Where does the string "bind" appear? Copy every line of the entries below that holds it.

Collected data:
★ ★ ★ ★ ★ ★ ★

(** The code of a port over the programs of PostgreSQL: they leave the storage
    alone. *)
Lemma pg_safe d (I : World -> Prop) {A} (P : forall T, PgE T -> Prop) (p : prog PgE A) Q sw :
  (forall w, I w -> recoverable d w) ->
  (forall w T (e : PgE T) r w', P T e -> I w -> pg_step (pg_of cfg) w (Ev e r) w' -> w_store w' = w_store w -> I w') ->
  calls P p -> wp sys_any sys_step (lift (@SPg) p) Q sw -> I (sabs sw) ->
  wp (fun sw _ _ => recoverable d (sabs sw)) sys_step (lift (@SPg) p)
    (fun a sw' => Q a sw' /\ recoverable d (sabs sw')) sw.
Proof.
  intros HI Hstep Hc Hp Hs.
  apply (wp_inv (fun sw => I (sabs sw)) _
    (fun T e => match e with SPg e => P _ e | _ => False end) sys_any); [auto| | |done..].
  - intros sw1 T e r sw2 HP HI1 Hs1. destruct e as [T e|T e|T e|T e]; try done.
    destruct Hs1 as (w' & Hpg & Hst & Hot & ->).
    assert (sabs (mkSysWorld _ (w_db w') (mkDWorld (d_stored (sys_drive sw1)) (w_files w'))) = w') as ->.
    { unfold System.sabs, abs in *. simpl in *. rewrite <-Hst, <-Hot. by destruct w'. }
    by eapply Hstep.
  - by eapply lift_calls, Hc.
Qed.

(** Calls that concern neither. *)
Lemma local_safe d {A} (p : prog SysE A) Q sw :
  calls (fun T e => match e with SFs _ | SOs _ => True | _ => False end) p ->
  wp sys_any sys_step p Q sw -> recoverable d (sabs sw) ->
  wp (fun sw _ _ => recoverable d (sabs sw)) sys_step p (fun a sw' => Q a sw' /\ recoverable d (sabs sw')) sw.
Proof.
  intros Hc Hp Hs. eapply (wp_inv (fun sw => recoverable d (sabs sw))); [done| |exact Hc|exact Hp|done].
  intros sw1 T e r sw2 HP Hr Hstep. destruct e as [T e|T e|T e|T e]; try done.
  - by destruct Hstep as (files & _ & ->).
  - destruct e; try (by cbn in Hstep; subst). destruct r as [p'|err]; [|by cbn in Hstep; subst].
    by destruct Hstep as (_ & _ & ->).
Qed.

(** The processes of [PgTools]: one command. *)
Definition runs_only (cmd : PgCommand) (T : Type) (op : PgE T) : Prop :=
  match op with RunWithin _ cmd' => cmd' = cmd | _ => True end.

Lemma execute_calls cmd limit : calls (runs_only cmd) (execute cmd limit).
Proof.
  unfold execute. cbn [bind trigger calls]. split; [done|]. intros r.
  repeat (done || case_match || (cbn [bind trigger calls]; split; [done|intros ?])).
Qed.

★ ★ ★ ★ ★ ★ ★

- The completed task -
  unfold execute. cbn [bind trigger calls]. split; [done|]. intros r.
  repeat (done || case_match || (cbn [bind trigger calls]; split; [done|intros ?])).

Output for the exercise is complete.